**** RECORDS PROVIDED ****

(* ===== verification/UserState.v ===== *)
(** * UserState: the BBC user, device identifiers and token expiry.

    [setBBCUser] of [Echo/EchoClient.swift] with its helpers [userShouldUpdate],
    [resetUserData], [resetDeviceId] and [sendUserUpdateEvent], and the timer
    that expires a token: [scheduleTokenExpiry], [removeSchedule] and
    [expireToken]. *)

From S2P Require Import Prelude SwiftNumbers Interfaces Client Concrete Labels.
From Stdlib Require Import SpecFloat.

Section definitions.
Context `{O : Oracle}.

Definition EchoDeviceIDActionType : string := "echo_device_id".
Definition UserStateChangeAction : string := "user_state_change".

Definition hasStarted : M St bool := gets hasStarted_.

Definition eventsEnabled : M St bool :=
enabled ← gets echoEnabled;
started ← hasStarted;
mret ((enabled : bool) && started).

Definition clearCache : M St unit := toDelegates d_clearCache.

(** [user.tokenState()] *)
Definition tokenState (user : BBCUser) : M St TokenState :=
ask (UserTokenState user) (λ h, answer_tokenState h user).

Definition removeSchedule : M St unit :=
t ← gets timer;
match t with
| Some t => emit (TimerInvalidate t)
| None => mret tt
end.

Definition scheduleTokenExpiry (tokenRefreshTimestamp : Date) (user : BBCUser) : M St unit :=
removeSchedule ;;
timeUntilExpiry ← ask (UserTimeUntilTokenExpiry user)
                      (λ h, answer_timeUntilTokenExpiry h user);
modify (set_userForTimer (Some user)) ;;
if double_positive timeUntilExpiry then
  t ← ask (NewTimer timeUntilExpiry) answer_newTimer;
  modify (set_timer (Some t)) ;;
  emit (RunLoopAdd t) ;;
  log info ("Scheduler set to check token in " +:+ TimeInterval_description timeUntilExpiry
            +:+ " seconds")
else mret tt.

Definition expireToken : M St unit :=
u ← gets userForTimer;
match u with
| Some userForTimer => toDelegates (d_updateBBCUserLabels userForTimer)
| None => mret tt
end ;;
modify (set_userForTimer None).

Definition resetUserData (user : BBCUser) (reason : option DeviceIDResetReason) : M St unit :=
state ← tokenState user;
if bool_decide (state = TokenState_valid) then
  match reason with
  | Some _ =>
      log info "Clearing cache and internal data due to session and device id change" ;;
      clearCache
  | None => mret tt
  end ;;
  match user_tokenRefreshTimestamp user with
  | Some tokenRefreshTimestamp => scheduleTokenExpiry tokenRefreshTimestamp user
  | None => mret tt
  end
else
  state ← tokenState user;
  if bool_decide (state = TokenState_expired) then
    previous ← gets previousUser;
    previousState ← match previous with
                    | Some u => st ← tokenState u; mret (Some st)
                    | None => mret None
                    end;
    if bool_decide (previousState ≠ Some TokenState_expired) then
      log info "changing state from valid (or none) to expired" ;;
      removeSchedule
    else mret tt
  else mret tt.

Definition resetDeviceId (reason : DeviceIDResetReason) (result : UserPromiseHelperResult)
: M St unit :=
reset ← gets resetDataOnUserStateChangeEnabled;
if (reset : bool) && bool_decide (reason = DeviceIDResetReason_userStateChange) then
  toDelegates d_userStateChange ;;
  emit (HelperSetPostponed (result_userStateTransition result))
else mret tt.

(** The loop of [sendUserUpdateEvent], which writes to [eventLabels] at every
  iteration; it answers the final labels, an [inout] parameter. *)
Fixpoint sendUserUpdateEvent_loop (ds : list DelegateRef) (actionType actionName : string)
(eventLabels : Labels) : M St Labels :=
match ds with
| [] => mret eventLabels
| delegate :: ds' =>
    let eventLabels := <[key_IsBackground := "true"]> eventLabels in
    emit (ToDelegate delegate (d_userActionEvent actionType actionName (Some eventLabels))) ;;
    sendUserUpdateEvent_loop ds' actionType actionName eventLabels
end.

Definition sendUserUpdateEvent (actionType actionName : string) (eventLabels : Labels)
(result : UserPromiseHelperResult) : M St Labels :=
let eventLabels :=
  if result_isPostponedUserStateChange result then {[ "device_id_reset" := "1" ]}
  else eventLabels in
ds ← gets delegates;
eventLabels ← sendUserUpdateEvent_loop ds actionType actionName eventLabels;
(if result_isPostponedUserStateChange result then emit HelperClearPostponed else mret tt) ;;
mret eventLabels.

Definition userShouldUpdate (user : BBCUser) : M St bool :=
enabled ← eventsEnabled;
if negb enabled then modify (set_bbcUserSetWhileDisabled (Some user)) ;; mret false else
idv5 ← gets idv5Enabled;
if negb idv5 then modify (set_previousUser (Some user)) ;; mret false else
mret true.

(** The labels, type and name of the update event, from the reset reason. *)
Definition update_labels (reason : option DeviceIDResetReason) (postponed : bool) : Labels :=
match reason with
| Some reason =>
    if bool_decide (reason ≠ DeviceIDResetReason_firstInstall) || postponed
    then {[ "device_id_reset" := "1" ]} else ∅
| None => ∅
end.

Definition update_action (reason : option DeviceIDResetReason) (t : UserStateTransition)
: string * string :=
match reason with
| Some reason =>
    if bool_decide (t = UserStateTransition_none)
       || bool_decide (reason = DeviceIDResetReason_firstInstall)
       || bool_decide (reason = DeviceIDResetReason_echoUpgrade)
    then (EchoDeviceIDActionType, DeviceIDResetReason_rawValue reason)
    else (UserStateChangeAction, UserStateTransition_rawValue t)
| None => (UserStateChangeAction, UserStateTransition_rawValue t)
end.

Definition setBBCUser (user : BBCUser) : M St unit :=
should ← userShouldUpdate user;
if negb should then mret tt else
previous ← gets previousUser;
previous ← match previous with
           | Some u => mret (Some u)
           | None => ask HelperGetBBCUser answer_helper_getBBCUser
           end;
modify (set_previousUser previous) ;;
result ← ask (HelperSetBBCUser user) (λ h, answer_helper_setBBCUser h user);
let reason := result_deviceIDResetReason result in
let transition := result_userStateTransition result in
deviceID ← ask HelperGetDeviceID answer_helper_getDeviceID;
match deviceID with
| Some deviceID => toDelegates (d_updateDeviceID deviceID)
| None => mret tt
end ;;
reset ← gets resetDataOnUserStateChangeEnabled;
(if (reset : bool) then resetUserData user reason else mret tt) ;;
match reason with
| Some reason => resetDeviceId reason result
| None => mret tt
end ;;
reset ← gets resetDataOnUserStateChangeEnabled;
if (reset : bool) && bool_decide (reason = Some DeviceIDResetReason_userStateChange)
then mret tt else
let eventLabels := update_labels reason (result_isPostponedUserStateChange result) in
let '(actionType, actionName) := update_action reason transition in
toDelegates (d_updateBBCUserLabels user) ;;
(if bool_decide (transition ≠ UserStateTransition_none) || bool_decide (reason ≠ None)
 then sendUserUpdateEvent actionType actionName eventLabels result ;; mret tt
 else mret tt) ;;
modify (set_previousUser (Some user)) ;;
modify (set_bbcUserSetWhileDisabled None).
End definitions.

Arguments resetUserData : simpl never.
Arguments sendUserUpdateEvent : simpl never.
Arguments userShouldUpdate : simpl never.
Arguments scheduleTokenExpiry : simpl never.
Arguments removeSchedule : simpl never.
Arguments clearCache : simpl never.

Section lemmas.
Context `{O : Oracle}.
Implicit Types (s : St) (c : EchoClient) (user : BBCUser) (cs : list Call).

Lemma run_sendUserUpdateEvent_loop ds ty name l s :
sendUserUpdateEvent_loop ds ty name l s =
  (Ret (match ds with [] => l | _ => <[key_IsBackground := "true"]> l end),
   push (broadcast ds (d_userActionEvent ty name (Some (<[key_IsBackground := "true"]> l)))) s).
Proof.
unfold broadcast. revert l s.
induction ds as [|d ds IH]; intros l s; run_step; [by rewrite push_nil|].
rewrite IH, push_push, insert_insert_eq. by destruct ds.
Qed.

(** The labels and the calls of the update event. *)
Definition sent_labels (result : UserPromiseHelperResult) (l : Labels) : Labels :=
<[key_IsBackground := "true"]>
  (if result_isPostponedUserStateChange result then {[ "device_id_reset" := "1" ]} else l).

Definition sendUserUpdateEvent_calls ds ty name (l : Labels) (result : UserPromiseHelperResult)
: list Call :=
broadcast ds (d_userActionEvent ty name (Some (sent_labels result l))) ++
(if result_isPostponedUserStateChange result then [HelperClearPostponed] else []).

Lemma run_sendUserUpdateEvent ty name l result s :
∃ l', sendUserUpdateEvent ty name l result s =
  (Ret l', push (sendUserUpdateEvent_calls s.(client).(delegates) ty name l result) s).
Proof.
unfold sendUserUpdateEvent, sendUserUpdateEvent_calls, sent_labels. run_step.
destruct (result_isPostponedUserStateChange result); rewrite run_sendUserUpdateEvent_loop;
  simpl; eexists; rewrite ?push_push, ?app_nil_r; reflexivity.
Qed.

(** ** The token timer *)

(** [c'] is [c] up to the token timer and the user it is for. *)
Definition same_but_timer c c' : Prop :=
c' = set_timer c'.(timer) (set_userForTimer c'.(userForTimer) c).

Lemma same_but_timer_refl c : same_but_timer c c.
Proof. by destruct c. Qed.

Lemma same_but_timer_trans c1 c2 c3 :
same_but_timer c1 c2 → same_but_timer c2 c3 → same_but_timer c1 c3.
Proof. unfold same_but_timer. intros -> ->. by destruct c1. Qed.

(** The calls that managing the timer makes. *)
Definition is_timer_call (call : Call) : Prop :=
match call with
| TimerInvalidate _ | NewTimer _ | RunLoopAdd _ | UserTimeUntilTokenExpiry _
| UserTokenState _ | Log _ _ | ToDelegate _ d_clearCache => True
| _ => False
end.

#[export] Instance is_timer_call_dec call : Decision (is_timer_call call).
Proof. destruct call as [? []| | | | | | | | | | | | | | | | | | | | | | | |]; apply _. Defined.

****

- [EXERCISE GOAL] Exact reproduction is required. Give the lines of the data from its first line through the line containing "mret ((enabled : bool) && started).", and no others.

- [EXPECTED ANSWER]
(* ===== verification/UserState.v ===== *)
(** * UserState: the BBC user, device identifiers and token expiry.

    [setBBCUser] of [Echo/EchoClient.swift] with its helpers [userShouldUpdate],
    [resetUserData], [resetDeviceId] and [sendUserUpdateEvent], and the timer
    that expires a token: [scheduleTokenExpiry], [removeSchedule] and
    [expireToken]. *)

From S2P Require Import Prelude SwiftNumbers Interfaces Client Concrete Labels.
From Stdlib Require Import SpecFloat.

Section definitions.
Context `{O : Oracle}.

Definition EchoDeviceIDActionType : string := "echo_device_id".
Definition UserStateChangeAction : string := "user_state_change".

Definition hasStarted : M St bool := gets hasStarted_.

Definition eventsEnabled : M St bool :=
enabled ← gets echoEnabled;
started ← hasStarted;
mret ((enabled : bool) && started).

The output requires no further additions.